Em 1993, John Rawls publicou uma atualização de sua filosofia política na obra “O liberalismo Político”. Neste trabalho, a justiça prevalece como a principal virtude perseguida por Rawls. O filosofo procura evidenciar seu distanciamento das abordagens morais, e justifica que suas contribuições priorizam o que é justo, não o que é moral, ético ou bom. Rawls busca apartar sua obra das demais ao contrastar pela ampla capacidade de produzir entendimentos de consenso entre a pluralidade característica das comunidades globais. É justamente a ideia de multiplicidade cultural, que justifica a necessidade de um “consenso sobreposto”, argumenta Rawls. Tomando a ideia da “esfera pública”, de Jürgen Habermas, o consenso sobreposto seria o resultado da razão pública de uma comunidade. Nesse espaço, é que se busca alcançar um entendimento entre os dissensos que resultam da pluralidade cultural constituidora do tecido social.  

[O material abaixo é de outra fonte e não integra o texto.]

(** What a step of the reader keeps: the bytes still to be delivered, after those
    it returns; it consumes a read of the websocket unless it reports its error,
    which it does only when everything has been delivered. *)
Definition read_ok (plen : nat) (r : resizeReader) (out : bytes) (err : option error)
    (r' : resizeReader) : Prop :=
  out ++ unread r' = unread r /\ prefix r' = prefix r /\ read_err r' = read_err r /\
  (length out <= plen)%nat /\
  (err <> None -> err = Some (read_err r) /\ unread r = []).

Lemma payload_cons pre d cs :
  payload pre (d :: cs) = (if is_control pre d then [] else d) ++ payload pre cs.
Proof. unfold payload. simpl. by destruct (is_control pre d). Qed.

Lemma is_control_nil pre : is_control pre [] = false.
Proof.
  unfold is_control, parseTerminalResize. case_bool_decide as Hpre; [done|].
  by destruct pre.
Qed.

Lemma read_loop_ok plen cs r :
  pending r = [] -> chunks r = cs ->
  let '((out, err), r') := read_loop plen cs r in read_ok plen r out err r'.
Proof.
  revert r. induction cs as [|d cs IH]; intros r Hp Hc; cbn [read_loop].
  - unfold gets, mbind, State_bind, mret, State_ret, read_ok. simpl. unfold unread. rewrite Hp, Hc.
    split_and!; try done. simpl. lia.
  - unfold set_stream, Resize, gets, modify, mbind, State_bind, mret, State_ret.
    assert (unread r = (if is_control (prefix r) d then [] else d) ++ payload (prefix r) cs) as Hu
      by (unfold unread; by rewrite Hp, Hc, payload_cons).
    case_bool_decide as Hd.
    + subst d. rewrite is_control_nil in Hu. unfold read_ok. rewrite Hu.
      split_and!; try done. simpl. lia.
    + unfold is_control in Hu.
      destruct (parseTerminalResize d (prefix r)) as [[c w] [|]] eqn:E; cbn [snd] in Hu.
      * set (r1 := ResizeReader _ _ _ _ _ _ _ _).
        specialize (IH r1 eq_refl eq_refl). destruct (read_loop plen cs r1) as [[out err] r'].
        unfold read_ok in *. by rewrite Hu.
      * unfold read_ok. rewrite Hu. unfold unread. cbn [pending chunks prefix read_err].
        rewrite app_assoc, take_drop. split_and!; try done. rewrite length_take. lia.
Qed.

Lemma Read_ok plen r :
  let '((out, err), r') := Read plen r in read_ok plen r out err r'.
Proof.
  unfold Read, gets, set_stream, modify, mbind, State_bind, mret, State_ret.
  case_bool_decide as Hp.
  - unfold read_ok, unread. cbn [pending chunks prefix read_err].
    rewrite app_assoc, take_drop. split_and!; try done. rewrite length_take. lia.
  - apply (read_loop_ok plen (chunks r) r); done.
Qed.

(** Every size the session is told is in range, or (0, 0). *)
Definition changes_ok (r : resizeReader) : Prop :=
  Forall (fun p => in_window (snd p) (fst p) \/ p = (0, 0)) (changes r) /\
  (in_window (cols r) (rows r) \/ (cols r = 0 /\ rows r = 0)).

Lemma changes_ok_Resize c w r :
  in_window c w \/ (c = 0 /\ w = 0) -> changes_ok r -> changes_ok (snd (Resize c w r)).
Proof.
  intros Hr [Hc _]. split; [|done]. simpl. destruct (ready r); [|done].
  apply Forall_app. split; [done|]. constructor; [|done]. simpl.
  destruct Hr as [|[-> ->]]; [by left | by right].
Qed.

Lemma changes_ok_Enable r : changes_ok r -> changes_ok (snd (Enable r)).
Proof.
  intros [Hc Hs]. split; [|done]. simpl. destruct ((0 <? cols r) && (0 <? rows r)) eqn:E; [|done].
  apply Forall_app. split; [done|]. constructor; [|done]. simpl. left.
  apply andb_true_iff in E as [?%Z.ltb_lt ?%Z.ltb_lt]. destruct Hs as [|[Hz _]]; [done | lia].
Qed.

Lemma read_loop_changes plen cs r : changes_ok r -> changes_ok (snd (read_loop plen cs r)).
Proof.
  revert r. induction cs as [|d cs IH]; intros r Hr; cbn [read_loop]; [done|].
  case_bool_decide; [done|]. unfold gets, mbind, State_bind.
  destruct (parseTerminalResize d (prefix r)) as [[c w] [|]] eqn:E; [|done].
  unfold set_stream, modify. cbn beta iota. set (r1 := ResizeReader _ _ _ _ _ _ _ _).
  pose proof (changes_ok_Resize c w r1 (parse_resize_range _ _ _ _ _ E) Hr) as Hch.
  destruct (Resize c w r1) as [u r2]. by apply IH.
Qed.

Lemma Read_changes plen r : changes_ok r -> changes_ok (snd (Read plen r)).
Proof.
  intros Hr. unfold Read, gets, mbind, State_bind. case_bool_decide; [done|].
  by apply read_loop_changes.
Qed.

(** A run of the session: reads of any lengths, with [Enable] among them. *)
Inductive reader_op :=
  | OpRead (plen : nat)
  | OpEnable.

Definition run_reader (o : reader_op) : State resizeReader (bytes * option error) :=
  match o with
  | OpRead plen => Read plen
  | OpEnable => Enable;; mret ([], None)
  end.

Lemma run_reader_stream os r :
  let '(outs, r') := st_mapM run_reader os r in
  concat (map fst outs) ++ unread r' = unread r /\ read_err r' = read_err r /\
  (Exists (fun o => snd o <> None) outs -> unread r' = []) /\
  (changes_ok r -> changes_ok r').
Proof.
  revert r. induction os as [|o os IH]; intros r.
  { split; [done|]. split; [done|]. split; [|done]. by inversion 1. }
  cbn [st_mapM]. unfold mbind, State_bind, mret, State_ret.
  assert (let '((out, err), r1) := run_reader o r in
          out ++ unread r1 = unread r /\ read_err r1 = read_err r /\
          (err <> None -> unread r1 = []) /\ (changes_ok r -> changes_ok r1)) as Ho.
  { destruct o as [plen|]; simpl.
    - pose proof (Read_ok plen r) as H1. pose proof (Read_changes plen r) as H2.
      destruct (Read plen r) as [[out err] r1]. destruct H1 as (H1 & _ & H3 & _ & H5).
      split; [done|]. split; [done|]. split; [|done]. intros He. destruct (H5 He) as [_ Hu].
      rewrite Hu in H1. by apply app_eq_nil in H1 as [_ ?].
    - split; [done|]. split; [done|]. split; [done|]. apply (changes_ok_Enable r). }
  destruct (run_reader o r) as [[out err] r1]. destruct Ho as (H1 & H2 & H3 & H4).
  specialize (IH r1). destruct (st_mapM run_reader os r1) as [outs r'].
  destruct IH as (I1 & I2 & I3 & I4). simpl. rewrite <- app_assoc, I1.
  split; [done|]. split; [congruence|]. split; [|tauto].
  intros [He|He]%Exists_cons; [|by apply I3].
  rewrite (H3 He) in I1. by apply app_eq_nil in I1 as [_ ?].
Qed.

(** ** Properties *)

(** C8: whatever the lengths of the reads and whenever the window is enabled, the
    shell receives the data of the websocket in order and complete, with exactly
    the control messages left out: what has been delivered is a prefix of it, and
    all of it once the error of the websocket is reported.  And the session is never
    told a window size that is neither between 10x3 and 1000x1000 nor 0x0. *)
Theorem resize_reader_stream cs e pre os :
  let '(outs, r') := st_mapM run_reader os (newTerminalResizeReader cs e pre) in
  concat (map fst outs) `prefix_of` payload pre cs /\
  (Exists (fun o => snd o <> None) outs -> concat (map fst outs) = payload pre cs) /\
  Forall (fun p => in_window (snd p) (fst p) \/ p = (0, 0)) (changes r').
Proof.
  pose proof (run_reader_stream os (newTerminalResizeReader cs e pre)) as H.
  destruct (st_mapM run_reader os _) as [outs r']. destruct H as (H1 & _ & H3 & H4).
  unfold unread in H1 at 2. simpl in H1. split; [|split].
  - exists (unread r'). by rewrite H1.
  - intros He. by rewrite (H3 He), app_nil_r in H1.
  - apply H4. split; [constructor|]. by right.
Qed.

(** A window size is taken from a message if and only if the message is the
    prefix followed by two decimal numbers separated by a colon and in range. *)
Theorem resize_message_spec data pre c w :
  pre <> [] -> in_window c w ->
  parseTerminalResize data pre = (c, w, true) <->
  exists a b, data = pre ++ a ++ colon :: b /\ (colon ∉ a) /\ (colon ∉ b) /\
    Atoi a = Some c /\ Atoi b = Some w.
Proof. apply parse_resize_iff. Qed.

Lemma resize_message_spec_witness :
  parseTerminalResize (DefaultResizeControlPrefix ++ $"80:24") DefaultResizeControlPrefix =
  (80, 24, true).
Proof.
  apply resize_message_spec; [done|unfold in_window; lia|].
  exists ($"80"), ($"24"). split; [reflexivity|].
  split; [by apply (bool_decide_unpack _)|]. split; [by apply (bool_decide_unpack _)|].
  split; reflexivity.
Defined.

(** A control message that carries no size in range is not ignored: the bounds
    test rejects it, but the rejected size is returned as 0x0 with [ok], and the
    session is told a window of zero rows and columns. *)
Theorem malformed_resize_zero data r plen :
  prefix r <> [] -> HasPrefix data (prefix r) = true ->
  (forall c w, in_window c w -> parseTerminalResize data (prefix r) <> (c, w, true)) ->
  pending r = [] -> ready r = true -> chunks r = [data] ->
  changes (snd (Read plen r)) = changes r ++ [(0, 0)].
Proof.
  intros Hpre Hp Hbad Hpend Hready Hc.
  assert (parseTerminalResize data (prefix r) = (0, 0, true)) as E.
  { destruct (parseTerminalResize data (prefix r)) as [[c w] ok] eqn:E.
    assert (ok = true) as ->.
    { unfold parseTerminalResize in E. rewrite bool_decide_eq_false_2, Hp in E by done.
      simpl in E. repeat case_match; congruence. }
    destruct (parse_resize_range _ _ _ _ _ E) as [Hin|[-> ->]]; [|done]. by destruct (Hbad c w). }
  unfold Read, gets, mbind, State_bind. rewrite Hpend. rewrite bool_decide_eq_false_2 by tauto.
  cbv beta iota. rewrite Hc.
  cbn [read_loop]. rewrite bool_decide_eq_false_2.
  2: { intros ->. destruct (prefix r); [done|]. by apply HasPrefix_spec in Hp as [? ?]. }
  unfold gets, mbind, State_bind. rewrite E. unfold set_stream, Resize, modify. simpl.
  by rewrite Hready.
Qed.

Lemma malformed_resize_zero_witness :
  changes (snd (Read 100 (ResizeReader [DefaultResizeControlPrefix ++ $"5000:24"] (EOther 0)
    DefaultResizeControlPrefix [] 80 24 true [(24, 80)]))) = [(24, 80); (0, 0)].
Proof.
  apply (malformed_resize_zero (DefaultResizeControlPrefix ++ $"5000:24")); try reflexivity; [done|].
  intros c w Hin. assert (parseTerminalResize (DefaultResizeControlPrefix ++ $"5000:24")
    DefaultResizeControlPrefix = (0, 0, true)) as E by reflexivity.
  cbn [prefix]. rewrite E. intros [= <- <-]. unfold in_window in Hin. lia.
Defined.

(** On every path [ConnectWithOptions] closes what it has opened, in the
    reverse order: the session if it was opened, then the client if it was opened,
    then, last and always, the websocket; and an error is written to the websocket
    before it is closed, and returned. *)
Theorem ConnectWithOptions_closes Error_ nc ns pty sh wt tw th o :
  let '(evs, err) := ConnectWithOptions Error_ nc ns pty sh wt tw th o in
  let closes := match nc, ns with
                | Some _, _ => [EvCloseWs]
                | None, Some _ => [EvCloseClient; EvCloseWs]
                | None, None => [EvCloseSession; EvCloseClient; EvCloseWs]
                end in
  err = match nc with Some e => Some e | None => match ns with Some e => Some e | None =>
        match pty with Some e => Some e | None => match sh with Some e => Some e | None => wt end end end end /\
  exists pre, evs = pre ++ closes /\
    Forall (fun e => match e with EvCloseSession | EvCloseClient | EvCloseWs => False | _ => True end) pre /\
    match err with Some e => exists p, last pre = Some (EvWrite (p ++ Error_ e ++ crlf)) | None => True end.
Proof.
  unfold ConnectWithOptions. destruct (terminal_size tw th o) as [width height].
  set (en := if bool_decide (ResizeControlPrefix o <> []) then [EvEnable] else []).
  assert (Forall (fun e => match e with EvCloseSession | EvCloseClient | EvCloseWs => False
                                      | _ => True end) en) as Hen
    by (unfold en; case_match; repeat constructor).
  destruct nc as [e|]; [|destruct ns as [e|]; [|destruct pty as [e|]; [|
    destruct sh as [e|]; [|destruct wt as [e|]]]]]; (split; [done|]).
  - exists [EvWrite ($"> " ++ Error_ e ++ crlf)]. split; [done|]. split; [by repeat constructor|].
    by exists ($"> ").
  - exists [EvWrite (Error_ e ++ crlf)]. split; [done|]. split; [by repeat constructor|].
    by exists [].
  - exists [EvRequestPty height width; EvWrite (Error_ e ++ crlf)]. split; [done|].
    split; [by repeat constructor|]. by exists [].
  - exists (EvRequestPty height width :: en ++ [EvWrite (Error_ e ++ crlf)]).
    split; [simpl; by rewrite <- app_assoc|].
    split; [constructor; [done|]; apply Forall_app; by repeat constructor|].
    exists []. rewrite app_comm_cons. apply last_snoc.
  - exists (EvRequestPty height width :: en ++ [EvWrite (Error_ e ++ crlf)]).
    split; [simpl; by rewrite <- app_assoc|].
    split; [constructor; [done|]; apply Forall_app; by repeat constructor|].
    exists []. rewrite app_comm_cons. apply last_snoc.
  - exists (EvRequestPty height width :: en). split; [done|]. split; [by constructor | done].
Qed.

O que torna ainda mais fascinante o trabalho de Rawls é o profundo comprometimento que ele tem com a produção de um consenso entre diversas partes potencialmente divergentes. Ao partir da premissa da pluralidade como algo naturalmente presente na constituição dos tecidos sociais, Rawls consegue territorializar a existência do indivíduo em um ambiente plural, ressignificando seus elos relacionais, quando elabora o “consenso sobreposto”. As relações plurais, só são plurais pelo reconhecimento do conjunto de elementos singulares. A posição de Rawls parece querer desarticular possibilidades de regimes totalitários, que se caracterizam pelo uso do poder de forma injusta, cruel e desumana.